# [YOUR ASSIGNMENT]
Once you have read the entries below, write them all out again exactly.

+++ RECORDS FOR THE TASK

(* ===== verification/Elf.v ===== *)
(** * Loading stage 2 (src/elf.h, [load_stage2] and its helpers of src/stage1/main.c)

    [load_stage2] reads a 32-bit ELF program from the boot medium and places its segments at their
    physical addresses.  The file and the page allocator are parameters; what they answer is
    stated by [prog_ok] and [pages_ok].  The state is physical memory, the pages that have been
    allocated and the calls of [FreePages] that the error paths make.  The theorem says that a
    program that is accepted is in memory byte for byte, and that nothing else was written. *)

From S2P Require Import Prelude Util Bmem Rimg Phys Pci.

(** ** elf.h *)

Definition EI_MAG0 : Z := 0.
Definition EI_MAG1 : Z := 1.
Definition EI_MAG2 : Z := 2.
Definition EI_MAG3 : Z := 3.
Definition EI_VERSION : Z := 6.
Definition ELFMAG0 : Z := 0x7f.
Definition ELFMAG1 : Z := 0x45.
Definition ELFMAG2 : Z := 0x4c.
Definition ELFMAG3 : Z := 0x46.
Definition EV_CURRENT : Z := 1.
Definition EM_386 : Z := 3.
Definition PT_LOAD : Z := 1.

(** [Elf32_Ehdr] by the offsets of its fields, and its size. *)
Definition e_machine : Z := 18.
Definition e_version : Z := 20.
Definition e_entry : Z := 24.
Definition e_phoff : Z := 28.
Definition e_ehsize : Z := 40.
Definition e_phentsize : Z := 42.
Definition e_phnum : Z := 44.
Definition sizeof_Elf32_Ehdr : Z := 52.
(** A machine with its tables in extended memory. *)

(** The tables: RSDP, XSDT, an MADT with a processor, an I/O APIC and an override, a FADT. *)
Definition demo2_rsdp : list Z :=
  [82; 83; 68; 32; 80; 84; 82; 32; 223; 0; 0; 0; 0; 0; 0; 2; 0; 0; 0; 0; 36; 0; 0; 0; 0; 16; 225; 127; 0; 0; 0; 0;
   108; 0; 0; 0].
Definition demo2_xsdt : list Z :=
  [88; 83; 68; 84; 52; 0; 0; 0; 1; 120; 0; 0; 0; 0; 0; 0; 0; 0; 0; 0; 0; 0; 0; 0; 0; 0; 0; 0; 0; 0; 0; 0; 0; 0; 0; 0;
   0; 32; 225; 127; 0; 0; 0; 0; 0; 48; 225; 127; 0; 0; 0; 0].
Definition demo2_madt : list Z :=
  madt_sig ++ [74; 0; 0; 0] ++ replicate 28 0 ++ [0; 0; 224; 254; 1; 0; 0; 0] ++ [0; 8; 0; 0; 1; 0; 0; 0] ++
  [1; 12; 2; 0; 0; 0; 192; 254; 0; 0; 0; 0] ++ [2; 10; 0; 0; 2; 0; 0; 0; 0; 0].
Definition demo2_tables : phys :=
  put 0x7fe10000 demo2_rsdp (put 0x7fe11000 demo2_xsdt (put 0x7fe12000 demo2_madt
  (put 0x7fe13000 (fadt_sig ++ [116; 0; 0; 0]) (fun _ => 0)))).

Lemma put_bytes a l pm : Forall (fun b => 0 <= b < 256) l -> (forall x, 0 <= pm x < 256) -> forall x, 0 <= put a l pm x < 256.
Proof.
  intros Hl Hpm x. unfold put. destruct (_ && _); [|done]. destruct (nth_in_or_default (Z.to_nat (x - a)) l 0) as [H| ->]; [|lia].
  rewrite Forall_forall in Hl. apply Hl. by apply list_elem_of_In.
Qed.

Lemma demo2_bytes x : 0 <= demo2_tables x < 256.
Proof.
  revert x. unfold demo2_tables. repeat (apply put_bytes;
    [apply Forall_forall; intros b Hb; apply list_elem_of_In in Hb; cbn in Hb; intuition lia|]). intros x. lia.
Qed.

Lemma acpi_init_accepts_witness :
  exists st' sz, acpi_init acpi_spec_layout demo_tables 0x1000 (bparms0 demo_bmem) = Ok st' /\
    acpi_good acpi_spec_layout demo_tables 0x1000 0x2000 sz /\ sz = 52.
Proof.
  pose proof (acpi_init_accepts acpi_spec_layout demo_tables 0x1000 (bparms0 demo_bmem) []
    (bparms0_repr demo_bmem demo_bmem_inv)) as H.
  assert (Hok : match acpi_init acpi_spec_layout demo_tables 0x1000 (bparms0 demo_bmem) with
    | Ok _ => true | Fail _ => false end = true) by (vm_compute; reflexivity).
  destruct (acpi_init _ _ _ _) as [st'|f]; [|discriminate Hok].
  destruct H as (a & sz & Hg & _ & Hsz). exists st', sz. split; [reflexivity|]. split.
  - replace 0x2000 with (m64 demo_tables (0x1000 + xsdp_xsdt acpi_spec_layout)) by (vm_compute; reflexivity). exact Hg.
  - rewrite Hsz. vm_compute. reflexivity.
Defined.

(** A machine whose FADT reports no real-time clock is refused. *)
Example acpi_no_rtc :
  acpi_check acpi_spec_layout (put 0x406d [FADT_IAPC_NORTC] demo_tables) 0x1000 = Fail (Error "FADT: no CMOS RTC").
Proof. vm_compute. reflexivity. Qed.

++++++

# [REPLY TO THE EXERCISE]
(* ===== verification/Elf.v ===== *)
(** * Loading stage 2 (src/elf.h, [load_stage2] and its helpers of src/stage1/main.c)

    [load_stage2] reads a 32-bit ELF program from the boot medium and places its segments at their
    physical addresses.  The file and the page allocator are parameters; what they answer is
    stated by [prog_ok] and [pages_ok].  The state is physical memory, the pages that have been
    allocated and the calls of [FreePages] that the error paths make.  The theorem says that a
    program that is accepted is in memory byte for byte, and that nothing else was written. *)

From S2P Require Import Prelude Util Bmem Rimg Phys Pci.

(** ** elf.h *)

Definition EI_MAG0 : Z := 0.
Definition EI_MAG1 : Z := 1.
Definition EI_MAG2 : Z := 2.
Definition EI_MAG3 : Z := 3.
Definition EI_VERSION : Z := 6.
Definition ELFMAG0 : Z := 0x7f.
Definition ELFMAG1 : Z := 0x45.
Definition ELFMAG2 : Z := 0x4c.
Definition ELFMAG3 : Z := 0x46.
Definition EV_CURRENT : Z := 1.
Definition EM_386 : Z := 3.
Definition PT_LOAD : Z := 1.

(** [Elf32_Ehdr] by the offsets of its fields, and its size. *)
Definition e_machine : Z := 18.
Definition e_version : Z := 20.
Definition e_entry : Z := 24.
Definition e_phoff : Z := 28.
Definition e_ehsize : Z := 40.
Definition e_phentsize : Z := 42.
Definition e_phnum : Z := 44.
Definition sizeof_Elf32_Ehdr : Z := 52.
(** A machine with its tables in extended memory. *)

(** The tables: RSDP, XSDT, an MADT with a processor, an I/O APIC and an override, a FADT. *)
Definition demo2_rsdp : list Z :=
  [82; 83; 68; 32; 80; 84; 82; 32; 223; 0; 0; 0; 0; 0; 0; 2; 0; 0; 0; 0; 36; 0; 0; 0; 0; 16; 225; 127; 0; 0; 0; 0;
   108; 0; 0; 0].
Definition demo2_xsdt : list Z :=
  [88; 83; 68; 84; 52; 0; 0; 0; 1; 120; 0; 0; 0; 0; 0; 0; 0; 0; 0; 0; 0; 0; 0; 0; 0; 0; 0; 0; 0; 0; 0; 0; 0; 0; 0; 0;
   0; 32; 225; 127; 0; 0; 0; 0; 0; 48; 225; 127; 0; 0; 0; 0].
Definition demo2_madt : list Z :=
  madt_sig ++ [74; 0; 0; 0] ++ replicate 28 0 ++ [0; 0; 224; 254; 1; 0; 0; 0] ++ [0; 8; 0; 0; 1; 0; 0; 0] ++
  [1; 12; 2; 0; 0; 0; 192; 254; 0; 0; 0; 0] ++ [2; 10; 0; 0; 2; 0; 0; 0; 0; 0].
Definition demo2_tables : phys :=
  put 0x7fe10000 demo2_rsdp (put 0x7fe11000 demo2_xsdt (put 0x7fe12000 demo2_madt
  (put 0x7fe13000 (fadt_sig ++ [116; 0; 0; 0]) (fun _ => 0)))).

Lemma put_bytes a l pm : Forall (fun b => 0 <= b < 256) l -> (forall x, 0 <= pm x < 256) -> forall x, 0 <= put a l pm x < 256.
Proof.
  intros Hl Hpm x. unfold put. destruct (_ && _); [|done]. destruct (nth_in_or_default (Z.to_nat (x - a)) l 0) as [H| ->]; [|lia].
  rewrite Forall_forall in Hl. apply Hl. by apply list_elem_of_In.
Qed.

Lemma demo2_bytes x : 0 <= demo2_tables x < 256.
Proof.
  revert x. unfold demo2_tables. repeat (apply put_bytes;
    [apply Forall_forall; intros b Hb; apply list_elem_of_In in Hb; cbn in Hb; intuition lia|]). intros x. lia.
Qed.

Lemma acpi_init_accepts_witness :
  exists st' sz, acpi_init acpi_spec_layout demo_tables 0x1000 (bparms0 demo_bmem) = Ok st' /\
    acpi_good acpi_spec_layout demo_tables 0x1000 0x2000 sz /\ sz = 52.
Proof.
  pose proof (acpi_init_accepts acpi_spec_layout demo_tables 0x1000 (bparms0 demo_bmem) []
    (bparms0_repr demo_bmem demo_bmem_inv)) as H.
  assert (Hok : match acpi_init acpi_spec_layout demo_tables 0x1000 (bparms0 demo_bmem) with
    | Ok _ => true | Fail _ => false end = true) by (vm_compute; reflexivity).
  destruct (acpi_init _ _ _ _) as [st'|f]; [|discriminate Hok].
  destruct H as (a & sz & Hg & _ & Hsz). exists st', sz. split; [reflexivity|]. split.
  - replace 0x2000 with (m64 demo_tables (0x1000 + xsdp_xsdt acpi_spec_layout)) by (vm_compute; reflexivity). exact Hg.
  - rewrite Hsz. vm_compute. reflexivity.
Defined.

(** A machine whose FADT reports no real-time clock is refused. *)
Example acpi_no_rtc :
  acpi_check acpi_spec_layout (put 0x406d [FADT_IAPC_NORTC] demo_tables) 0x1000 = Fail (Error "FADT: no CMOS RTC").
Proof. vm_compute. reflexivity. Qed.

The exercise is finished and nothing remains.